Nosotros tenemos que pasar por esa misma clase de proceso si deseamos lograr esa misma clase de dedicación. El Salvador enseñó: “El que quiera hacer la voluntad de él conocerá si la doctrina es de Dios o si yo hablo por mí mismo”5. A veces tratamos de hacerlo al revés. Por ejemplo, quizás lo hagamos de esta manera: Estoy dispuesto a vivir la ley del diezmo, pero primero necesito saber que es verdadera. Tal vez incluso oramos para obtener un testimonio de la ley del diezmo y esperamos que el Señor nos bendiga con ese testimonio antes de llenar una boleta para pagarlo. Simplemente no funciona así. El Señor espera que ejercitemos la fe; para obtener un testimonio del diezmo tenemos que pagar de manera regular un diezmo íntegro y honrado. Este mismo modelo se aplica a todos los principios del Evangelio, ya sea la ley de castidad, el principio de la modestia, la Palabra de Sabiduría o la ley del ayuno.
Me gustaría compartir un ejemplo de cómo el vivir un principio nos sirve para convertirnos a ese principio. En la década de los 60 yo era la única jovencita miembro de la Iglesia en mi escuela secundaria. Fue un período revolucionario caracterizado por el rechazo de los valores morales tradicionales, el uso de las drogas y la mentalidad de que todo era aceptable. Muchos de mis compañeros eran buenas personas, pero les era fácil verse atrapados en la emoción de esa nueva moralidad, que en realidad era la vieja inmoralidad. Mis padres y maestros de la Iglesia me habían inculcado el valor de tratar mi cuerpo con respeto, de mantener una mente limpia y, sobre todo, de aprender a confiar en los mandamientos del Señor. Tomé la decisión de que evitaría situaciones donde sabía que beberían alcohol y de mantenerme alejada del tabaco y de las drogas, por lo cual a veces no se me incluía en fiestas, y muy rara vez salía con jóvenes del sexo opuesto. El uso de las drogas era cada vez más común entre los jóvenes, pero los peligros no se conocían tan bien como ahora. Muchos de mis amigos sufrieron más tarde daños permanentes por usar drogas que afectaban el cerebro, o adquirieron graves adicciones. Yo estaba agradecida de que se me enseñó a vivir la Palabra de Sabiduría en mi casa, y obtuve un profundo testimonio de ese principio del Evangelio cuando ejercité fe en él y lo viví. El buen sentimiento que tuve por vivir un principio verdadero del Evangelio fue el Santo Espíritu que me confirmó que el principio era verdadero. Es entonces que comienza la verdadera conversión.

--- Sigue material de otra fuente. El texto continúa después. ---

(** * Flow Activator: a shallow embedding of [activateFlows.js]

    The script asks the operator for flow API names and target orgs, lists
    the authenticated orgs and resolves per-org credentials through the
    [sfdx] command line, and drives four tooling-API requests per flow.

    The embedding keeps the program's shape: JavaScript values as a small
    inductive type with the language's truthiness, property access and
    strict equality; the script's functions as computations in a monad that
    threads the interaction log and carries thrown errors and
    [process.exit]; everything outside the script (the HTTP client, child
    processes, the prompt package, the banner package, [JSON.parse]) as an
    environment that answers each request as a function of the log so far. *)

From Stdlib Require Import String Ascii List ZArith Bool Lia DecimalString.
Import ListNotations.
Local Open Scope list_scope.
Local Open Scope string_scope.
Set Warnings "-register-all,-notation-for-abbreviation".

(** ** JavaScript values *)

(** The values the script handles are those [JSON.parse] and the HTTP client
    produce, plus [undefined] for absent properties.  Numbers are kept to
    the integers (version numbers); object fields are an association list,
    looked up by first match. *)
Inductive JsVal : Type :=
| JUndefined
| JNull
| JBool (b : bool)
| JNum (n : Z)
| JStr (s : string)
| JArr (elems : list JsVal)
| JObj (fields : list (string * JsVal)).

(** A thrown [Error]; the script only ever reads its [message]. *)
Record Exn : Type := mkExn { message : string }.

Definition TypeError (msg : string) : Exn := mkExn msg.

(** ToBoolean, as used by [!x], [x || y] and [x ? a : b]. *)
Definition truthy (v : JsVal) : bool :=
  match v with
  | JUndefined | JNull => false
  | JBool b => b
  | JNum n => negb (Z.eqb n 0)
  | JStr s => negb (String.eqb s EmptyString)
  | JArr _ | JObj _ => true
  end.

Fixpoint lookup_field (key : string) (fields : list (string * JsVal)) : JsVal :=
  match fields with
  | [] => JUndefined
  | (k, v) :: rest => if String.eqb k key then v else lookup_field key rest
  end.

(** [v.key] for the data keys the script reads: it throws on [undefined] and
    [null], reads the field of an object, and is [undefined] on every other
    value. *)
Definition get_prop (v : JsVal) (key : string) : Exn + JsVal :=
  match v with
  | JUndefined =>
      inl (TypeError ("Cannot read properties of undefined (reading '" ++ key ++ "')"))
  | JNull =>
      inl (TypeError ("Cannot read properties of null (reading '" ++ key ++ "')"))
  | JObj fields => inr (lookup_field key fields)
  | _ => inr JUndefined
  end.

(** [v?.key]: optional chaining short-circuits on [undefined] and [null]. *)
Definition opt_prop (v : JsVal) (key : string) : JsVal :=
  match get_prop v key with
  | inl _ => JUndefined
  | inr x => x
  end.

(** [a === b].  Primitives compare by value.  Two objects or arrays are
    equal only when they are the same reference; the operands compared by
    the script come out of two different HTTP responses, so they never are. *)
Definition strict_eq (a b : JsVal) : bool :=
  match a, b with
  | JUndefined, JUndefined => true
  | JNull, JNull => true
  | JBool x, JBool y => Bool.eqb x y
  | JNum x, JNum y => Z.eqb x y
  | JStr x, JStr y => String.eqb x y
  | _, _ => false
  end.

Definition string_of_Z (n : Z) : string := NilZero.string_of_int (Z.to_int n).

(** ToString, as performed by a template literal's [${v}]. *)
Fixpoint toStr (v : JsVal) : string :=
  match v with
  | JUndefined => "undefined"
  | JNull => "null"
  | JBool true => "true"
  | JBool false => "false"
  | JNum n => string_of_Z n
  | JStr s => s
  | JArr elems =>
      (fix join (l : list JsVal) : string :=
         match l with
         | [] => EmptyString
         | x :: rest =>
             let sx := match x with
                       | JUndefined | JNull => EmptyString
                       | _ => toStr x
                       end in
             match rest with
             | [] => sx
             | _ :: _ => sx ++ "," ++ join rest
             end
         end) elems
  | JObj _ => "[object Object]"
  end.

(** [const [x] = v]: the first value of the iteration of [v].  Arrays and
    strings are iterable; any other value throws. *)
Definition destructure_first (v : JsVal) : Exn + JsVal :=
  match v with
  | JArr elems => inr (hd JUndefined elems)
  | JStr EmptyString => inr JUndefined
  | JStr (String c _) => inr (JStr (String c EmptyString))
  | _ => inl (TypeError (toStr v ++ " is not iterable"))
  end.

(** ** Strings: [split(';')] and [trim()] *)

Definition semicolon : ascii := ";"%char.
Definition quote : ascii := "'"%char.

(** [input.split(';')]: always at least one segment. *)
Fixpoint split_semi (s : string) : list string :=
  match s with
  | EmptyString => [EmptyString]
  | String c rest =>
      if Ascii.eqb c semicolon then EmptyString :: split_semi rest
      else match split_semi rest with
           | [] => [String c EmptyString]
           | seg :: segs => String c seg :: segs
           end
  end.

(** Strings hold the UTF-8 encoding of the script's strings.  Splitting at
    the byte [;] is splitting at the character, since that byte occurs in
    no multi-byte sequence.  [trim] removes the white space and line
    terminators of ECMAScript, which are, with their encodings:
    U+0009 to U+000D and U+0020 (one byte);
    U+00A0 (C2 A0);
    U+1680 (E1 9A 80);
    U+2000 to U+200A (E2 80 80 to E2 80 8A);
    U+2028, U+2029 and U+202F (E2 80 A8, E2 80 A9, E2 80 AF);
    U+205F (E2 81 9F); U+3000 (E3 80 80); U+FEFF (EF BB BF). *)
Definition is_space1 (a : ascii) : bool :=
  let x := nat_of_ascii a in
  (Nat.eqb x 32 || (Nat.leb 9 x && Nat.leb x 13))%bool.

Definition is_space2 (a b : ascii) : bool :=
  (Nat.eqb (nat_of_ascii a) 194 && Nat.eqb (nat_of_ascii b) 160)%bool.

Definition is_space3 (a b c : ascii) : bool :=
  let x := nat_of_ascii a in
  let y := nat_of_ascii b in
  let z := nat_of_ascii c in
  ((Nat.eqb x 225 && Nat.eqb y 154 && Nat.eqb z 128)
   || (Nat.eqb x 226 && Nat.eqb y 128
       && ((Nat.leb 128 z && Nat.leb z 138)
           || Nat.eqb z 168 || Nat.eqb z 169 || Nat.eqb z 175))
   || (Nat.eqb x 226 && Nat.eqb y 129 && Nat.eqb z 159)
   || (Nat.eqb x 227 && Nat.eqb y 128 && Nat.eqb z 128)
   || (Nat.eqb x 239 && Nat.eqb y 187 && Nat.eqb z 191))%bool.

Arguments is_space1 : simpl never.
Arguments is_space2 : simpl never.
Arguments is_space3 : simpl never.

(** The rest of [s] after the white-space character it starts with, if it
    starts with one. *)
Definition strip_space (s : string) : option string :=
  match s with
  | EmptyString => None
  | String a rest =>
      if is_space1 a then Some rest
      else match rest with
           | EmptyString => None
           | String b rest2 =>
               if is_space2 a b then Some rest2
               else match rest2 with
                    | EmptyString => None
                    | String c rest3 =>
                        if is_space3 a b c then Some rest3 else None
                    end
           end
  end.

(** [s] consists of white-space characters only. *)
Fixpoint all_space (s : string) : bool :=
  match s with
  | EmptyString => true
  | String a rest =>
      if is_space1 a then all_space rest
      else match rest with
           | EmptyString => false
           | String b rest2 =>
               if is_space2 a b then all_space rest2
               else match rest2 with
                    | EmptyString => false
                    | String c rest3 =>
                        if is_space3 a b c then all_space rest3 else false
                    end
           end
  end.

(** [s.trimStart()]: white-space characters are dropped from the front as
    long as there is one. *)
Fixpoint trimStart (s : string) : string :=
  match s with
  | EmptyString => EmptyString
  | String a rest =>
      if is_space1 a then trimStart rest
      else match rest with
           | EmptyString => s
           | String b rest2 =>
               if is_space2 a b then trimStart rest2
               else match rest2 with
                    | EmptyString => s
                    | String c rest3 =>
                        if is_space3 a b c then trimStart rest3 else s
                    end
           end
  end.

(** [s.trimEnd()]: the string is cut where its trailing run of white-space
    characters starts. *)
Fixpoint trimEnd (s : string) : string :=
  match s with
  | EmptyString => EmptyString
  | String c rest => if all_space s then EmptyString else String c (trimEnd rest)
  end.

Definition trim (s : string) : string := trimEnd (trimStart s).

(** ** The interaction log and the environment *)

(** The request headers built at the top of [activateLatestFlow]. *)
Record Headers : Type := mkHeaders {
  Authorization : string;
  Content_Type : string
}.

En el Libro de Mormón, el profeta Moroni enseñó: “Quisiera mostrar al mundo que la fe es las cosas que se esperan y no se ven; por tanto, no contendáis porque no veis, porque no recibís ningún testimonio sino hasta después de la prueba de vuestra fe”6. En nuestro mundo, donde se espera la satisfacción instantánea, muchas veces somos culpables de esperar la recompensa sin tener que hacer nada para merecerla. Creo que lo que Moroni nos está diciendo es que primeramente debemos hacer el trabajo y ejercitar la fe viviendo el Evangelio, y entonces recibiremos la confirmación de que es verdadero. La verdadera conversión se logra al continuar actuando de acuerdo con las doctrinas que uno sabe que son verdaderas y al guardar los mandamientos, día a día, mes tras mes.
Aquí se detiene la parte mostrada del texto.